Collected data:
(* ===== verification/Args.v ===== *)
(** * System call arguments: the first half of syscall.c

    The kernel reads the arguments of a system call from the stack of the user
    process, and the memory they point to, through the page table that is
    loaded. *)

From S2P Require Import Prelude Machine Spinlock Mem Kalloc Sched Vm Bytes.

(** ** The paging hardware *)

(** The address in the kernel's map of memory of the byte at virtual address
    [va], for an access by the kernel; [None] is a page fault. The kernel runs
    with write protection on. *)
Definition translate (m : memory) (cr3 va : Z) (write : bool) : option Z :=
  let pde := ld32 m (P2V cr3 + 4 * PDX va) in
  if Z.land pde PTE_P =? 0 then None else
  let pte := ld32 m (P2V (PTE_ADDR pde) + 4 * PTX va) in
  if Z.land pte PTE_P =? 0 then None else
  if write && ((Z.land pde PTE_W =? 0) || (Z.land pte PTE_W =? 0)) then None else
  Some (P2V (PTE_ADDR pte) + va mod PGSIZE).

(** Loads and stores of the kernel at user addresses. *)
Definition uld8 (va : Z) : K memst Z :=
  h ← geth;
  s ← getc;
  match translate (m_mem s) (h_cr3 h) va false with
  | Some a => mret (ld8 (m_mem s) a)
  | None => fault "page fault"
  end.
Definition ust8 (va v : Z) : K memst unit :=
  h ← geth;
  s ← getc;
  match translate (m_mem s) (h_cr3 h) va true with
  | Some a => modc (set_m_mem (st8 (m_mem s) a v))
  | None => fault "page fault"
  end.

(** The [n] bytes at [va]; the bytes [l] stored there. *)
Fixpoint ubytes (n : nat) (va : Z) : K memst (list Z) :=
  match n with
  | O => mret []
  | S n => c ← uld8 va; l ← ubytes n (u32 (va + 1)); mret (c :: l)
  end.
Fixpoint uwrite (va : Z) (l : list Z) : K memst unit :=
  match l with
  | [] => mret tt
  | c :: l => ust8 va c;; uwrite (u32 (va + 1)) l
  end.

Definition uld32 (va : Z) : K memst Z := l ← ubytes 4 va; mret (le_value l).

(** ** Operations; [None] is the result -1 *)

Definition fetchint (addr : Z) : K memst (option Z) :=
  me ← myproc;
  p ← proc_at me;
  if (p_sz p <=? addr) || (p_sz p <? u32 (addr + 4)) then mret None else
  v ← uld32 addr;
  mret (Some (s32 v)).

(** The loop of [fetchstr]: the bytes before the NUL, if there is one in the
    [n] bytes at [s]. *)
Fixpoint fetchstr_loop (n : nat) (s : Z) : K memst (option (list Z)) :=
  match n with
  | O => mret None
  | S n =>
      c ← uld8 s;
      if c =? 0 then mret (Some []) else
      r ← fetchstr_loop n (u32 (s + 1));
      mret ((c ::.) <$> r)
  end.

(** The string itself instead of its address and its length. *)
Definition fetchstr (addr : Z) : K memst (option (list Z)) :=
  me ← myproc;
  p ← proc_at me;
  if p_sz p <=? addr then mret None else
  fetchstr_loop (Z.to_nat (p_sz p - addr)) addr.

Definition argint (n : Z) : K memst (option Z) :=
  me ← myproc;
  p ← proc_at me;
  fetchint (u32 (tf_esp (p_tf p) + 4 + 4 * n)).

(** The address. *)
Definition argptr (n size : Z) : K memst (option Z) :=
  me ← myproc;
  p ← proc_at me;
  r ← argint n;
  match r with
  | None => mret None
  | Some i =>
      if (size <? 0) || (p_sz p <=? u32 i) || (p_sz p <? u32 (u32 i + size)) then mret None
      else mret (Some (u32 i))
  end.

Definition argstr (n : Z) : K memst (option (list Z)) :=
  r ← argint n;
  match r with
  | None => mret None
  | Some addr => fetchstr (u32 addr)
  end.

(** ** Lemmas *)

(** The bytes that the process has in its [sz] bytes of memory. *)
Definition umem (m : memory) (cr3 sz : Z) (f : Z → Z) : Prop :=
  ∀ va, 0 ≤ va < sz → is_byte (f va) ∧ ∃ a, translate m cr3 va false = Some a ∧ ld8 m a = f va.
Definition uword (f : Z → Z) (a : Z) : Z := le_value (f <$> seqZ a 4).

Lemma cr3_settle h : h_cr3 (settle h) = h_cr3 h.
Proof. unfold settle, upd_me. by destruct (me h). Qed.

Section args.
Context (s : memst) (sz : Z) (f : Z → Z) (Hsz : sz ≤ KERNBASE).
Implicit Types h : hw.

Lemma uld8_run h va : umem (m_mem s) (h_cr3 h) sz f → 0 ≤ va < sz → uld8 va (h, s) = Ok (f va) (h, s).
Proof using Type.
  intros Hm Hva. destruct (Hm va Hva) as (_ & a & Ea & El). unfold uld8.
  rw (bind_ok _ _ _ h (h, s)) // (bind_ok _ _ _ s (h, s)) // Ea El. done.
Qed.

Lemma ubytes_run h n : ∀ va, umem (m_mem s) (h_cr3 h) sz f → 0 ≤ va → va + Z.of_nat n ≤ sz →
  ubytes n va (h, s) = Ok (f <$> seqZ va (Z.of_nat n)) (h, s).
Proof using Hsz.
  induction n as [|n IH]; intros va Hm H0 Hle; [done|]. cbn [ubytes].
  rw (bind_ok _ _ _ _ _ (uld8_run h va Hm ltac:(lia))). rewrite -> wrapu_small by (unfold KERNBASE in *; lia).
  rw (bind_ok _ _ _ _ _ (IH (va + 1) Hm ltac:(lia) ltac:(lia))). rewrite -> (seqZ_cons va) by lia.
  cbn [fmap list_fmap]. do 3 f_equal. f_equal. lia.
Qed.

Lemma uword_range h a : umem (m_mem s) (h_cr3 h) sz f → 0 ≤ a → a + 4 ≤ sz → 0 ≤ uword f a < 2 ^ 32.
Proof using Type.
  intros Hm H0 Hle. assert (bytes (f <$> seqZ a 4)) as Hb.
  { apply Forall_fmap, Forall_forall. intros x Hx%elem_of_seqZ. apply (Hm x). lia. }
  pose proof (le_value_range _ Hb) as Hr. by rw length_fmap length_seqZ in Hr.
Qed.

Lemma fetchstr_loop_run h n : ∀ va, umem (m_mem s) (h_cr3 h) sz f → 0 ≤ va → va + Z.of_nat n ≤ sz →
  ∃ r, fetchstr_loop n va (h, s) = Ok r (h, s) ∧
    match r with
    | Some l => let k := Z.of_nat (length l) in k < Z.of_nat n ∧ l = f <$> seqZ va k ∧ f (va + k) = 0 ∧ Forall (λ c, c ≠ 0) l
    | None => ∀ o, va ≤ o < va + Z.of_nat n → f o ≠ 0
    end.
Proof using Hsz.
  induction n as [|n IH]; intros va Hm H0 Hle; cbn [fetchstr_loop].
  { exists None. split; [done|]. lia. }
  rw (bind_ok _ _ _ _ _ (uld8_run h va Hm ltac:(lia))). destruct (Z.eqb_spec (f va) 0) as [Ez|Ez].
  { exists (Some []). split; [done|]. cbn. split_and!; [lia|done|by rw Z.add_0_r|done]. }
  rewrite -> wrapu_small by (unfold KERNBASE in *; lia).
  destruct (IH (va + 1) Hm ltac:(lia) ltac:(lia)) as (r & E & Hr). rw (bind_ok _ _ _ _ _ E). destruct r as [l|].
  - exists (Some (f va :: l)). split; [done|]. destruct Hr as (H1 & H2 & H3 & H4). cbn [length]. split_and!; [lia| | |by constructor].
    + rewrite -> seqZ_cons by lia. cbn [fmap list_fmap]. f_equal. rewrite -> H2 at 1. do 2 f_equal; lia.
    + rewrite <- H3. f_equal. lia.
  - exists None. split; [done|]. intros o Ho. destruct (decide (o = va)) as [->|]; [done|]. apply Hr. lia.
Qed.

Lemma runs_myproc h p pr : runs h p pr → (me ← myproc; proc_at me) (h, s) = Ok pr (settle h, s).
Proof using Type.
  intros [[Hw _ _] _ Hc Hp]. rw (bind_ok _ _ _ _ _ (myproc_ok h s Hw)) Hc. apply proc_at_ok. by rw procs_settle.
Qed.

Lemma runs_then {A} h p pr (k : proc → K memst A) : runs h p pr → (me ← myproc; p ← proc_at me; k p) (h, s) = k pr (settle h, s).
Proof using Type. intros Hr. rw -bind_assoc (bind_ok _ _ _ _ _ (runs_myproc h p pr Hr)). done. Qed.
End args.

(** ** Properties *)

(** C33: the arguments of a system call come from the memory of the process and
    nowhere else. For a process with [sz] bytes of memory, [argint] returns the
    word at its place on the user stack, or -1 when it is not inside;
    [argptr] accepts a pointer exactly when the whole block lies inside the
    memory, also for sizes and addresses whose sum wraps around in C;
    [argstr] returns the bytes up to the first NUL when there is one inside,
    and -1 otherwise. None of them faults or changes anything. *)
Theorem arguments_in_bounds (h : hw) (s : memst) (p : nat) (pr : proc) (f : Z → Z) (n : Z) :
  let sz := p_sz pr in let a := u32 (tf_esp (p_tf pr) + 4 + 4 * n) in let v := uword f a in
  runs h p pr → 0 ≤ sz ≤ KERNBASE → umem (m_mem s) (h_cr3 h) sz f →
  argint n (h, s) = Ok (if a + 4 <=? sz then Some (s32 v) else None) (settle h, s) ∧
  (∀ size, - 2 ^ 31 ≤ size < 2 ^ 31 →
    argptr n size (h, s) =
      Ok (if (a + 4 <=? sz) && (0 <=? size) && (v <? sz) && (v + size <=? sz) then Some v else None) (settle h, s)) ∧
  ∃ r, argstr n (h, s) = Ok r (settle h, s) ∧
    match r with
    | Some l => let k := Z.of_nat (length l) in
        a + 4 ≤ sz ∧ v + k < sz ∧ l = f <$> seqZ v k ∧ f (v + k) = 0 ∧ Forall (λ c, c ≠ 0) l
    | None => sz < a + 4 ∨ ∀ o, v ≤ o < sz → f o ≠ 0
    end.
Proof.
  intros sz a v Hr Hsz Hm. pose proof (runs_settle _ _ _ Hr) as Hr1. assert (0 ≤ a < 2 ^ 32) as Ha by (by apply wrapu_range).
  assert (∀ h, runs h p pr → umem (m_mem s) (h_cr3 h) sz f →
    argint n (h, s) = Ok (if a + 4 <=? sz then Some (s32 v) else None) (settle h, s)) as Hint.
  { clear - Hsz Ha. intros h Hr Hm. pose proof (runs_settle _ _ _ Hr) as Hr1.
    unfold argint. rw (runs_then s h p pr _ Hr). fold a. unfold fetchint. rw (runs_then s (settle h) p pr _ Hr1). fold sz.
    rw settle_settle. destruct (Z.leb_spec sz a); cbn [orb].
    { by rewrite -> (proj2 (Z.leb_gt (a + 4) sz)) by lia. }
    rewrite -> wrapu_small by (unfold KERNBASE in *; lia). rewrite -> Z.leb_antisym. destruct (Z.ltb_spec sz (a + 4)); cbn [negb]; [done|].
    unfold uld32. rewrite -> (bind_ok _ _ _ v (settle h, s)); [done|].
    rw (bind_ok _ _ _ _ _ (ubytes_run s sz f ltac:(lia) (settle h) 4 a ltac:(by rw cr3_settle) ltac:(lia) ltac:(lia))). done. }
  assert (umem (m_mem s) (h_cr3 (settle h)) sz f) as Hm1 by (by rw cr3_settle).
  assert (a + 4 ≤ sz → u32 (s32 v) = v) as Huv.
  { intros Hle. apply wrapu_of_wraps; [done|]. eapply uword_range; [exact Hm|lia..]. }
  split_and!; [by apply Hint|..].
  - intros size Hsize. unfold argptr. rw (runs_then s h p pr _ Hr) (bind_ok _ _ _ _ _ (Hint _ Hr1 Hm1)) settle_settle.
    destruct (Z.leb_spec (a + 4) sz) as [Hle|]; [|done]. rewrite -> Huv by done. fold sz. cbn [andb].
    pose proof (uword_range s sz f h a Hm ltac:(lia) Hle) as Hvr. fold v in Hvr. unfold KERNBASE in *.
    destruct (Z.ltb_spec size 0), (Z.leb_spec 0 size); try lia; [done|]. cbn [orb andb].
    destruct (Z.leb_spec sz v), (Z.ltb_spec v sz); try lia; [done|]. cbn [orb andb].
    rewrite -> wrapu_small by lia. destruct (Z.ltb_spec sz (v + size)), (Z.leb_spec (v + size) sz); lia || done.
  - unfold argstr. rw (bind_ok _ _ _ _ _ (Hint _ Hr Hm)).
    destruct (Z.leb_spec (a + 4) sz) as [Hle|]; [|exists None; split; [done|by left]]. rewrite -> Huv by done.
    pose proof (uword_range s sz f h a Hm ltac:(lia) Hle) as Hvr. fold v in Hvr.
    unfold fetchstr. rw (runs_then s (settle h) p pr _ Hr1) settle_settle. fold sz.
    destruct (Z.leb_spec sz v); [exists None; split; [done|right; lia]|].
    destruct (fetchstr_loop_run s sz f ltac:(lia) (settle h) (Z.to_nat (sz - v)) v Hm1 ltac:(lia) ltac:(lia)) as (r & E & Hres).
    exists r. split; [done|]. destruct r as [l|]; [|right; intros o Ho; apply Hres; lia].
    destruct Hres as (? & ? & ? & ?). split_and!; try done; lia.
Qed.

(** ** The property on a concrete process *)

(** A process with 24 bytes of memory in one frame; its first argument points
    to the string at 16. *)
Definition ex_argmem : memst :=
  let m := st32 (st32 ∅ ex_pgdir (V2P ex_tab + 7)) ex_tab 0x600007 in
  set_m_mem (st8 (st8 (st32 m 0x80600004 16) 0x80600010 104) 0x80600011 105) ex_kmem.
Definition ex_argproc : proc := set_p_sz 24 (set_p_state RUNNING (set_p_pid 7 zero_proc)).
Definition ex_argmachine : hw := set_h_cr3 (V2P ex_pgdir) (set_h_procs (ex_argproc :: replicate 63 zero_proc) boot_hw).
Definition ex_argbyte (va : Z) : Z := if va =? 4 then 16 else if va =? 16 then 104 else if va =? 17 then 105 else 0.

Lemma ex_argruns : runs ex_argmachine 0 ex_argproc.
Proof. split; [split; [apply boot_hw_wf|done..]| |done..]. by intros c [= <-]. Qed.

Lemma ex_argumem : umem (m_mem ex_argmem) (h_cr3 ex_argmachine) 24 ex_argbyte.
Proof.
  intros va Hva. split; [unfold ex_argbyte, is_byte; repeat case_bool; lia|].
  pose proof (forallb_range (λ va, match translate (m_mem ex_argmem) (h_cr3 ex_argmachine) va false with
    | Some a => ld8 (m_mem ex_argmem) a =? ex_argbyte va | None => false end) 24 va ltac:(by vm_compute) Hva) as E.
  cbn beta in E. destruct (translate _ _ va false) as [a|]; [|done]. exists a. split; [done|]. by apply Z.eqb_eq.
Qed.

Lemma arguments_in_bounds_witness :
  argint 0 (ex_argmachine, ex_argmem) = Ok (Some 16) (settle ex_argmachine, ex_argmem) ∧
  argptr 0 8 (ex_argmachine, ex_argmem) = Ok (Some 16) (settle ex_argmachine, ex_argmem) ∧
  argptr 0 9 (ex_argmachine, ex_argmem) = Ok None (settle ex_argmachine, ex_argmem).
Proof.
  destruct (arguments_in_bounds ex_argmachine ex_argmem 0 ex_argproc ex_argbyte 0 ex_argruns ltac:(done) ex_argumem) as (H1 & H2 & _).
  assert (∀ r r' : option Z, r = r' → Ok (A := option Z) (S := hw * memst) r (settle ex_argmachine, ex_argmem) = Ok r' (settle ex_argmachine, ex_argmem))
    as Hr by (by intros ? ? ->).
  split_and!; [rewrite -> H1|rewrite -> (H2 8) by lia|rewrite -> (H2 9) by lia]; apply Hr; vm_compute; reflexivity.
Defined.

» TASK PROMPT: Check each line above for "fetchint" and return the ones that have it.

» RESPONSE TO THIS TASK:
Definition fetchint (addr : Z) : K memst (option Z) :=
  fetchint (u32 (tf_esp (p_tf p) + 4 + 4 * n)).
    unfold argint. rw (runs_then s h p pr _ Hr). fold a. unfold fetchint. rw (runs_then s (settle h) p pr _ Hr1). fold sz.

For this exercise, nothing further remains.